Low: It annoys or frustrates me for a moment.
I am using 2 nodes and 2 folders. I want to create 2 processes with Slurm, one to go into each folder. So something like:
srun [run python script using one node] &
srun [run same python script using other node] &
So far so good.
Each process I want to further parallelize using Ray. So I want to create two Ray head nodes that do not communicate with each other, since the folders are independent from each other.
How can I do this?
Presumably something like:
srun [run a python script that starts a Ray head node with no worker nodes since just one node] &
srun [run the same python script that creates a Ray head node that does not talk with the Ray head node from first line, since two folders are independent] &
Ray nodes are usually meant to be deployed one per VM/physical machine, which is why we strongly recommend against running multiple head nodes (or even worker nodes) on the same machine. For your use case, it should be okay to run both Python scripts on the same Ray head node, since Ray will internally run the Python scripts in different Ray jobs, parallelize them with separate processes, etc.

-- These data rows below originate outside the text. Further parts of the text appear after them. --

Lemma markup_name_is_never_a_duplicate_witness :
  Guest.name
    <$> guests (LocalVariant.run
                  [LocalVariant.Add "O'Brien" noon;
                   LocalVariant.Add "O'Brien" (noon + 1)]
                  LocalVariant.initial)
  = ["Sample Guest"; "O&#039;Brien"; "O&#039;Brien"].
Proof.
  change (Guest.name
            <$> guests (exec (LocalVariant.addGuest (noon + 1))
                          (typing "O'Brien"
                             (LocalVariant.run [LocalVariant.Add "O'Brien" noon]
                                LocalVariant.initial)))
          = ["Sample Guest"; "O&#039;Brien"; "O&#039;Brien"]).
  rewrite (markup_name_is_never_a_duplicate
             [LocalVariant.Add "O'Brien" noon] "O'Brien" (noon + 1) "'"%char);
    [reflexivity|compute_done..].
Defined.

(** A name that escaping leaves alone is guarded: once it was added, adding
    it again in any spelling of upper and lower case that is itself at
    most 50 characters long is refused with the duplicate warning, and the
    roster stays as it is. *)
Theorem plain_name_is_guarded (w : World) (now now' : Z) (again : string) :
  let name := enteredName w in
  let added := exec (LocalVariant.addGuest now) w in
  name ≠ "" →
  String.length name ≤ 50 →
  escapeHtml name = name →
  ¬ Exists (sameNameIgnoringCase name) (guests w) →
  String.length (Js.trim again) ≤ 50 →
  Js.toLowerCase (Js.trim again) = Js.toLowerCase name →
  failsWith DuplicateError (typing again added)
    (exec (LocalVariant.addGuest now') (typing again added)).
Proof.
  intros name added Hname Hlen Hplain Hnew Hagain Hsame.
  assert (guests added
          = guests w ++ [Guest.mk now name "pending"]) as Hadded.
  { unfold added, exec. rewrite addGuest_new by done. cbn.
    fold name. by rewrite Hplain. }
  assert (enteredName (typing again added) = Js.trim again) as Hentered
    by reflexivity.
  unfold failsWith, DuplicateError, exec.
  rewrite addGuest_duplicate; rewrite ?Hentered; [cbn; eauto| |done|].
  - intros Hblank. rewrite Hblank in Hsame. by destruct name.
  - change (guests (typing again added)) with (guests added).
    rewrite Hadded. apply Exists_app. right. apply Exists_cons_hd.
    by unfold sameNameIgnoringCase.
Qed.

Lemma plain_name_is_guarded_witness :
  failsWith DuplicateError
    (typing "ANN" (exec (LocalVariant.addGuest noon)
                     (typing "Ann" LocalVariant.initial)))
    (exec (LocalVariant.addGuest (noon + 1))
       (typing "ANN" (exec (LocalVariant.addGuest noon)
                        (typing "Ann" LocalVariant.initial)))).
Proof.
  apply (plain_name_is_guarded (typing "Ann" LocalVariant.initial)
           noon (noon + 1) "ANN"); compute_done.
Defined.

(** ** More on the roster of the local-storage variant *)

(** [createGuestElement] writes the stored name into the markup of the row
    as it is.  On a roster built by adds, status changes and removals no
    stored name holds a less-than, greater-than, double quote or
    apostrophe. *)
Theorem stored_names_hold_no_markup (ops : list LocalVariant.Op)
    (g : Guest.t) (c : ascii) :
  g ∈ guests (LocalVariant.run ops LocalVariant.initial) →
  c ∈ markup →
  ¬ occurs c (Guest.name g).
Proof.
  intros Hg Hc.
  pose proof (run_keeps_names_escaped ops _ initial_names_escaped) as Hesc.
  destruct (proj1 (Forall_forall _ _) Hesc g Hg) as (raw & _ & _ & ->).
  by apply escapeHtml_no_markup.
Qed.

Lemma stored_names_hold_no_markup_witness :
  Guest.name
    <$> guests (LocalVariant.run
                  [LocalVariant.Add "<img src=x onerror=alert(1)>" noon]
                  LocalVariant.initial)
  = ["Sample Guest"; "&lt;img src=x onerror=alert(1)&gt;"]
  ∧ ¬ occurs "<"%char "&lt;img src=x onerror=alert(1)&gt;".
Proof.
  split; [reflexivity|].
  apply (stored_names_hold_no_markup
           [LocalVariant.Add "<img src=x onerror=alert(1)>" noon]
           (Guest.mk noon "&lt;img src=x onerror=alert(1)&gt;" "pending")
           "<"%char); compute_done.
Defined.

(** Adding a guest and then removing the guest under the id it got gives
    back the roster as it was, provided no guest had that id before. *)
Theorem remove_undoes_add (w : World) (now : Z) :
  enteredName w ≠ "" →
  String.length (enteredName w) ≤ 50 →
  ¬ Exists (sameNameIgnoringCase (enteredName w)) (guests w) →
  now ∉ ids w →
  guests (exec (LocalVariant.removeGuest now)
            (exec (LocalVariant.addGuest now) w))
  = guests w.
Proof.
  intros Hname Hlen Hnew Hfresh. rewrite removeGuest_roster.
  unfold exec at 1. rewrite addGuest_new by done. cbn.
  rewrite filter_app, filter_cons_False by (cbn; by intros Hne).
  rewrite filter_nil, app_nil_r.
  apply filter_keeps_all, Forall_forall. intros g Hg Hid.
  apply Hfresh. unfold ids. rewrite <- Hid. by apply list_elem_of_fmap_2.
Qed.

Lemma remove_undoes_add_witness :
  guests (exec (LocalVariant.removeGuest (noon + 5))
            (exec (LocalVariant.addGuest (noon + 5)) (typing "Cleo" rsvps)))
  = guests (typing "Cleo" rsvps).
Proof.
  apply (remove_undoes_add (typing "Cleo" rsvps) (noon + 5)); compute_done.
Defined.

(** Of two status changes for the same id only the second counts: the
    roster is the one the second change alone would give. *)
Theorem second_status_change_wins (w : World) (id : Z) (first second : string) :
  guests (exec (LocalVariant.updateGuestStatus id second)
            (exec (LocalVariant.updateGuestStatus id first) w))
  = guests (exec (LocalVariant.updateGuestStatus id second) w).
Proof.
  unfold exec. destruct (decide (id ∈ ids w)) as [Hin|Hout].
  - destruct (find_present w id Hin) as (i & g & Hfind).
    rewrite (updateGuestStatus_found w id first i g Hfind).
    rewrite (updateGuestStatus_found w id second i g Hfind).
    pose proof Hfind as (Hi & Hid & Hfirst)%list_find_Some.
    assert (i < length (guests w)) as Hlt by by eapply lookup_lt_Some.
    rewrite (updateGuestStatus_found _ id second i (Guest.set_status first g)).
    + cbn. by rewrite list_insert_insert_eq.
    + cbn. apply list_find_Some. split_and!.
      * by apply list_lookup_insert_eq.
      * done.
      * intros j g' Hj Hlt'. rewrite list_lookup_insert_ne in Hj by lia.
        by eapply Hfirst.
  - rewrite (updateGuestStatus_absent w id first Hout). cbn [snd].
    by rewrite (updateGuestStatus_absent w id second Hout).
Qed.

(** ** What the remote variant keeps in memory *)

(** A call leaves the roster alone, or installs the list of its reload,
    which reported success. *)
Lemma perform_roster (c : RemoteVariant.Call) (w : World) :
  let w' := exec (RemoteVariant.perform c) w in
  guests w' = guests w
  ∨ ∃ ok data,
      RemoteSession.reloadOf c = RemoteVariant.Responds ok data
      ∧ RemoteVariant.success data = true
      ∧ guests w' = RemoteVariant.listed data.
Proof.
  destruct c as [post get|id newStatus put get|id confirmed del get|get];
    cbn [RemoteVariant.perform RemoteSession.reloadOf]; cbn zeta;
    unfold RemoteVariant.addGuest, RemoteVariant.updateGuestStatus,
      RemoteVariant.removeGuest, RemoteVariant.loadGuests; run_handler;
    repeat case_decide; try (by left);
    try (destruct confirmed; [|by left]);
    try (destruct post as [|[] reply]; try by left);
    try (destruct put as [|[] reply]; try by left);
    try (destruct del as [|[] reply]; try by left);
    (destruct get as [|ok data]; [by left|]);
    (destruct (RemoteVariant.success data) eqn:Hs; [right|by left]);
    by exists ok, data.
Qed.
Lemma discover_device_eq ip username st :
  exists caps,
    detect_capabilities (network st) ip = Ok caps
    /\ let device_id := new_device_id st in
       let dev : device :=
         <["lastSeen" := JStr (isoformat (clock st))]>
           (<["status" := JStr "online"]>
              (<["type" := JStr (determine_device_type caps)]>
                 (<["capabilities" := JCapabilities caps]>
                    ({[ "id" := JStr device_id; "ip" := JStr ip;
                        "username" := JStr username;
                        "name" := JStr ("Edge Device " ++ ip);
                        "type" := JStr "unknown";
                        "status" := JStr "discovering";
                        "capabilities" :=
                          JCapabilities {| system := SystemUnknown;
                                           docker_installed := false;
                                           platform_deployed := false;
                                           services := [] |};
                        "lastSeen" := JStr (isoformat (clock st));
                        "createdAt" := JStr (isoformat (clock st)) ]} : device)))) in
       discover_device isoformat ip username st
       = (dev, save_devices (set_devices (<[device_id := dev]> (devices st)) st)).
Proof.
  destruct (detect_capabilities_returns (network st) ip) as (caps & Hcaps & _).
  exists caps. split; [exact Hcaps|]. intros device_id dev.
  unfold discover_device. fold device_id.
  assert (Hnet : forall s, network (save_devices s) = network s).
  { intros s. unfold save_devices. now destruct (writable s). }
  rewrite Hnet. simpl network. rewrite Hcaps. unfold try_. unfold_result.
  assert (Hclock : forall s, clock (save_devices s) = clock s).
  { intros s. unfold save_devices. now destruct (writable s). }
  rewrite Hclock. simpl clock. fold dev. f_equal.
  unfold save_devices, set_devices. simpl.
  destruct (writable st); simpl; now rewrite insert_insert_eq.
Qed.
(** C2: for a reference [r] that is not external, found in document [d],
    the path looked up in the entry set is
    [normpath (join (dirname d) (unquote r))]: the state is left as it is
    when that path is an entry, and a description naming that path is
    appended when it is not.  Scanning a parsed document [d] verifies each
    of its image references in this way, against the directory of [d].
    In particular [../images/fig1.png] in [OEBPS/chapter1.xhtml] resolves
    to [images/fig1.png]. *)
Theorem reference_resolves_to_normalized_join
    (r d : string) (all_files : gset string) (st : EpubValidator * world)
    (Hr : ¬ external_reference r) :
  Validator._verify_resource r (posixpath.dirname d) all_files d st
  = ((add_missing
        (if bool_decide
              (posixpath.normpath
                 (posixpath.join (posixpath.dirname d) (urllib.unquote r))
               ∈ all_files)
         then []
         else [missing_description
                 (posixpath.normpath
                    (posixpath.join (posixpath.dirname d) (urllib.unquote r)))
                 d]) st.1, st.2), Return tt)
  ∧ (∀ (zf : ZipFile) (soup : Soup),
       open_and_parse zf d = Return soup →
       Validator._scan_file_for_images zf d all_files st
       = ((add_missing
             (flat_map (fun r' => verdict_in r' (posixpath.dirname d) all_files d)
                (image_references soup)) st.1, st.2), Return tt))
  ∧ posixpath.normpath
      (posixpath.join (posixpath.dirname "OEBPS/chapter1.xhtml")
         (urllib.unquote "../images/fig1.png")) = "images/fig1.png".
Proof.
  split; [|split; [|reflexivity]].
  - rewrite verify_resource_run. unfold appends, verdict_in.
    by rewrite (not_external_reference r Hr).
  - intros zf soup Hparse. by rewrite (scan_parsed zf d all_files soup st Hparse).
Qed.
Lemma clear_gmap w : _gmap (world_of (GoogleRealtimeMap.clear w)) = _gmap w.
Proof.
  destruct (_gmap w) eqn:Hg.
  - unfold GoogleRealtimeMap.clear, GoogleRealtimeMap.keys.
    unfold mbind at 1, M_bind at 1, read.
    destruct (ObservableMap.keys (_map w)) as [|k ks]; simpl; [exact Hg|].
    unfold mbind at 1, M_bind at 1. unfold mbind at 1, M_bind at 1.
    now rewrite (delete_unattached _ _ Hg).
  - rewrite (clear_attached _ Hg). simpl.
    now rewrite (proj1 (fold_clear_step_fields _ _)).
Qed.

Lemma clear_converters w :
  _converters (world_of (GoogleRealtimeMap.clear w)) = _converters w.
Proof.
  destruct (_gmap w) eqn:Hg.
  - unfold GoogleRealtimeMap.clear, GoogleRealtimeMap.keys.
    unfold mbind at 1, M_bind at 1, read.
    destruct (ObservableMap.keys (_map w)) as [|k ks]; simpl; [reflexivity|].
    unfold mbind at 1, M_bind at 1. unfold mbind at 1, M_bind at 1.
    now rewrite (delete_unattached _ _ Hg).
  - rewrite (clear_attached _ Hg). simpl.
    now rewrite (proj2 (fold_clear_step_fields _ _)).
Qed.

(** No operation changes the converters. *)
Lemma exec_converters tgs op w : _converters (exec tgs op w) = _converters w.
Proof.
  destruct op as [|key v|key| |key val sv|m| | |key v|key|key v|key|order]; simpl.
  - apply (set_googleObject_leaves w).
  - destruct (_gmap w) eqn:Hg.
    + now rewrite (set_unattached _ _ _ _ Hg).
    + now rewrite (set_attached _ _ _ _ Hg).
  - destruct (_gmap w) eqn:Hg.
    + now rewrite (delete_unattached _ _ Hg).
    + now rewrite (delete_attached _ _ Hg).
  - apply clear_converters.
  - unfold GoogleRealtimeMap.linkSet, mbind, M_bind, modify, gmap_set, on_gmap. simpl.
    destruct (_gmap w); simpl; [reflexivity|]. now rewrite g_set_local.
  - reflexivity.
  - reflexivity.
  - unfold GoogleRealtimeMap.dispose.
    destruct (_isDisposed w); [reflexivity|].
    unfold mbind, M_bind, modify, gmap_removeAllEventListeners, on_gmap. simpl.
    now destruct (_gmap w).
  - unfold g_set, dispatch.
    match goal with
    | |- _converters (Nat.iter ?n _ ?w0) = _ =>
        now rewrite (proj2 (proj2 (proj2 (proj2 (iter_listener_evolves _ n w0)))))
    end.
  - unfold g_delete, dispatch.
    match goal with
    | |- _converters (Nat.iter ?n _ ?w0) = _ =>
        now rewrite (proj2 (proj2 (proj2 (proj2 (iter_listener_evolves _ n w0)))))
    end.
  - now rewrite g_set_local.
  - now rewrite g_delete_local.
  - reflexivity.
Qed.

(** With converters that keep to their contract, every operation but a
    foreign local [set] keeps the cache covering the collaborative map. *)
Lemma exec_covers tgs op w :
  well_linked (_converters w) ->
  match op with LocalSet _ _ => false | _ => true end = true ->
  covers w -> covers (exec tgs op w).
Proof.
  intros Hwl Hop Hinv.
  destruct op as [|key v|key| |key val sv|m| | |key v|key|key v|key|order]; unfold exec.
  - destruct (set_googleObject_returns w) as (w' & Hret & Hgobj & Hc).
    { intros k v _. now apply createNewEntry_well_linked. }
    rewrite Hret. simpl. intros _. rewrite Hgobj. split; [simpl; lia|].
    intros k Hk. apply cached_has. rewrite Hc.
    simpl in Hk. destruct Hk as [x Hx]. rewrite Hx.
    now apply createNewEntry_well_linked.
  - destruct (_gmap w) eqn:Hg.
    + rewrite (set_unattached _ _ _ _ Hg). simpl. intros Hg'. congruence.
    + rewrite (set_attached _ _ _ _ Hg). intros _.
      destruct (Hinv Hg) as [Hl Hc]. split; [exact Hl|].
      intros k Hk. simpl in *.
      destruct (decide (k = key)) as [->|Hne]; [apply has_set_eq|].
      rewrite lookup_insert_ne in Hk by congruence.
      rewrite has_set_ne by exact Hne. now apply Hc.
  - destruct (_gmap w) eqn:Hg.
    + rewrite (delete_unattached _ _ Hg). simpl. intros Hg'. simpl in Hg'. congruence.
    + rewrite (delete_attached _ _ Hg). intros _.
      destruct (Hinv Hg) as [Hl Hc]. split; [exact Hl|].
      intros k Hk. simpl in *.
      destruct (decide (k = key)) as [->|Hne].
      * rewrite lookup_delete_eq in Hk. now destruct Hk.
      * rewrite lookup_delete_ne in Hk by congruence.
        rewrite has_delete_ne by exact Hne. now apply Hc.
  - destruct (_gmap w) eqn:Hg.
    + intros Hg'. rewrite clear_gmap in Hg'. congruence.
    + rewrite (clear_attached _ Hg). simpl. now apply fold_clear_step_covers.
  - destruct (_gmap w) eqn:Hg.
    + unfold GoogleRealtimeMap.linkSet, mbind, M_bind, modify, gmap_set, on_gmap.
      simpl. rewrite Hg. simpl. intros Hg'. simpl in Hg'. congruence.
    + unfold GoogleRealtimeMap.linkSet. unfold mbind, M_bind. unfold modify at 1.
      rewrite gmap_set_attached by exact Hg. intros _.
      destruct (Hinv Hg) as [Hl Hc]. split; [exact Hl|].
      intros k Hk. simpl in *.
      destruct (decide (k = key)) as [->|Hne]; [apply has_set_eq|].
      rewrite lookup_insert_ne in Hk by congruence.
      rewrite has_set_ne by exact Hne. now apply Hc.
  - exact Hinv.
  - exact Hinv.
  - destruct (_isDisposed w) eqn:Hd.
    + unfold GoogleRealtimeMap.dispose. rewrite Hd. exact Hinv.
    + destruct (_gmap w) eqn:Hg.
      * unfold GoogleRealtimeMap.dispose. rewrite Hd.
        unfold mbind, M_bind, modify, gmap_removeAllEventListeners, on_gmap.
        simpl. rewrite Hg. simpl. intros Hg'. simpl in Hg'. congruence.
      * rewrite (dispose_attached _ Hg Hd). intros Hg'. discriminate.
  - unfold g_set, dispatch.
    match goal with
    | |- covers (Nat.iter ?n (fun w1 => world_of (listener ?e w1)) ?w0) =>
        destruct (iter_listener_evolves e n w0) as (_ & Hgobj & Hgmap & _);
        pose proof (iter_listener_has e n w0) as Hhas
    end.
    intros Hg'. rewrite Hgmap in Hg'. simpl in Hg'.
    destruct (Hinv Hg') as [Hl Hc]. rewrite Hgobj. split; [exact Hl|].
    intros k Hk. simpl in Hk. apply Hhas; [exact Hwl | reflexivity|]. simpl.
    destruct (decide (k = key)) as [->|Hne]; [right; auto|].
    left. rewrite lookup_insert_ne in Hk by congruence. now apply Hc.
  - unfold g_delete, dispatch.
    match goal with
    | |- covers (Nat.iter ?n (fun w1 => world_of (listener ?e w1)) ?w0) =>
        destruct (iter_listener_evolves e n w0) as (_ & Hgobj & Hgmap & _);
        pose proof (iter_listener_has e n w0) as Hhas
    end.
    intros Hg'. rewrite Hgmap in Hg'. simpl in Hg'.
    destruct (Hinv Hg') as [Hl Hc]. rewrite Hgobj. split; [exact Hl|].
    intros k Hk. simpl in Hk. apply Hhas; [exact Hwl | reflexivity|]. simpl.
    left. apply Hc.
    destruct (decide (k = key)) as [->|Hne].
    + rewrite lookup_delete_eq in Hk. now destruct Hk.
    + now rewrite lookup_delete_ne in Hk by congruence.
  - discriminate.
  - rewrite g_delete_local. intros Hg'. simpl in Hg'.
    destruct (Hinv Hg') as [Hl Hc]. split; [exact Hl|].
    intros k Hk. simpl in *. apply Hc.
    destruct (decide (k = key)) as [->|Hne].
    + rewrite lookup_delete_eq in Hk. now destruct Hk.
    + now rewrite lookup_delete_ne in Hk by congruence.
  - exact Hinv.
Qed.

Lemma run_covers tgs ops : forall w,
  well_linked (_converters w) ->
  no_local_set ops = true -> covers w -> covers (run tgs ops w).
Proof.
  unfold run, no_local_set.
  induction ops as [|op ops IH]; intros w Hwl Hops Hinv; simpl; [exact Hinv|].
  simpl in Hops. apply andb_prop in Hops as [Hop Hops].
  apply IH; [now rewrite exec_converters | exact Hops | now apply exec_covers].
Qed.
(** * english_bot: a Messenger webhook relaying chat to a completion API

    Shallow embedding of [app.py] and the properties of its context
    store, dispatcher, usage counter and webhook endpoints.

    A Python [str] is represented by its UTF-8 encoding as a [string];
    substring tests on the encodings agree with substring tests on the
    code points because UTF-8 is self-synchronising. *)

From Stdlib Require Import ZArith String List Bool Lia DecimalString.
From stdpp Require Import base option list gmap strings fin_maps.
Import ListNotations.

Set Warnings "-register-all".

Local Open Scope string_scope.
Local Open Scope list_scope.
Local Open Scope nat_scope.

(** ** Python values met by the handlers *)

(** The value [request.get_json] builds from a JSON document. A [JObj]
    is a Python [dict] listed in insertion order (its keys are distinct,
    as in any dict). Numbers are integers: every path below treats a
    non-integral number like a non-zero integer. *)
Inductive json : Type :=
| JNull
| JBool (b : bool)
| JNum (n : Z)
| JStr (s : string)
| JArr (items : list json)
| JObj (fields : list (string * json)).

(** Truth value of a Python object in [if x], [x and y], [x or y]. *)
Definition truthy (v : json) : bool :=
  match v with
  | JNull => false
  | JBool b => b
  | JNum n => negb (n =? 0)%Z
  | JStr s => negb (String.eqb s "")
  | JArr items => match items with [] => false | _ => true end
  | JObj fields => match fields with [] => false | _ => true end
  end.

(** [d.get(k)] on the items of a dict: [None] when the key is absent. *)
Fixpoint dict_get (k : string) (fields : list (string * json)) : option json :=
  match fields with
  | [] => None
  | (k', v) :: rest => if String.eqb k k' then Some v else dict_get k rest
  end.

(** [v == s] for a string literal [s]. *)
Definition eq_str (v : json) (s : string) : bool :=
  match v with
  | JStr s' => String.eqb s' s
  | _ => false
  end.

(** [k in s] on two [str]: [k] occurs as a contiguous substring. *)
Fixpoint contains (k s : string) : bool :=
  String.prefix k s ||
  match s with
  | EmptyString => false
  | String _ s' => contains k s'
  end.

(** The characters of a [str], as iteration over it yields them. *)
Fixpoint chars (s : string) : list json :=
  match s with
  | EmptyString => []
  | String c s' => JStr (String c EmptyString) :: chars s'
  end.

(** The exceptions the handlers can raise. [NonStringSenderId] is not a
    Python exception: it marks the one situation left outside this
    development, a sender id that is truthy but not a [str] reaching
    the completion path, where the outcome depends on how the storage
    driver coerces the primary key. *)
Inductive exn : Type :=
| AttributeError
| TypeError
| KeyError
| IndexError
| SystemError
| SQLAlchemyError
| RequestException
| APIError
| NonStringSenderId.

Inductive outcome (A : Type) : Type :=
| Ret (a : A)
| Raise (e : exn).
Arguments Ret {A} a.
Arguments Raise {A} e.

(** ** Conversation turns and the bounded deque *)

(** The dict [{"role": role, "content": content}]; it is never mutated
    after its creation, so it is modelled as a value. *)
Record turn : Type := Turn { role : string; content : string }.

Definition CONTEXT_LIMIT : nat := 10.

(** [deque.append] on a deque created with [maxlen]: the item is added
    at the right end and, when the length then exceeds [maxlen], one
    item is removed from the left end. *)
Definition deque_append {A : Type} (maxlen : nat) (items : list A) (x : A) : list A :=
  let items' := items ++ [x] in
  if maxlen <? length items' then drop 1 items' else items'.

(** The specification's [appendTurn] on one context, in its own words:
    if the context would exceed the capacity, the oldest turn is
    discarded first, then the new one is appended. *)
Definition appendTurn {A : Type} (capacity : nat) (ctx : list A) (t : A) : list A :=
  if capacity <=? length ctx then drop 1 ctx ++ [t] else ctx ++ [t].

(** The last [n] items of a list. *)
Definition last_n {A : Type} (n : nat) (l : list A) : list A :=
  drop (length l - n) l.

(** ** The process state *)

Abbreviation loc := positive.

(** Mutable objects: the deques stored in [user_contexts] and the lists
    [get_context] returns. *)
Inductive pyobj : Type :=
| PyDeque (maxlen : nat) (items : list turn)
| PyList (items : list turn).

Definition obj_items (o : pyobj) : list turn :=
  match o with
  | PyDeque _ items => items
  | PyList items => items
  end.

(** A row of the [User] table, keyed by its primary key [id]. *)
Record User : Type := mkUser { created_at : Z; messages : option Z }.

Record quick_reply : Type :=
  QuickReply { content_type : string; title : string; payload : string }.

(** One [requests.post] to the send endpoint. An empty [quick_replies]
    means the key is absent from the message. *)
Record post : Type := Post {
  access_token : string;
  messaging_type : string;
  recipient : json;
  text : string;
  quick_replies : list quick_reply
}.

(** Lines printed on standard output, up to the text of the exception. *)
Inductive log_line : Type :=
| SendError
| OpenAIError.

Record world : Type := World {
  user_contexts : gmap string loc;      (* the global dict, uid -> deque *)
  heap : gmap loc pyobj;                (* the objects it refers to, and returned lists *)
  users : gmap string User;             (* committed rows of the User table *)
  outbox : list post;                   (* posts to the send endpoint, oldest first *)
  completions : list (list turn);       (* messages of each completion call, oldest first *)
  stdout : list log_line;               (* printed lines, oldest first *)
  commits : nat                         (* calls of log_conversation so far *)
}.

I’m a bit confused now. If I have two nodes (each with 20 CPUs), would that be one head node (with 20 CPUs) and one worker node (with 20 CPUs), or would that just be one head node with 40 CPUs (that somehow connects the two nodes I have)?
A Ray node must fit entirely in one machine, so the recommendation would be the former (start a head node one node and a worker node on the other). Then if you want to make sure that a certain task or group of tasks is only scheduled to one node, you could use something like the NodeAffinitySchedulingStrategy.
The other way to do it is to start separate Ray “clusters” by launching one head node per physical node. But this is a bit more complicated than what you need because then you’ll need to manage multiple “clusters”.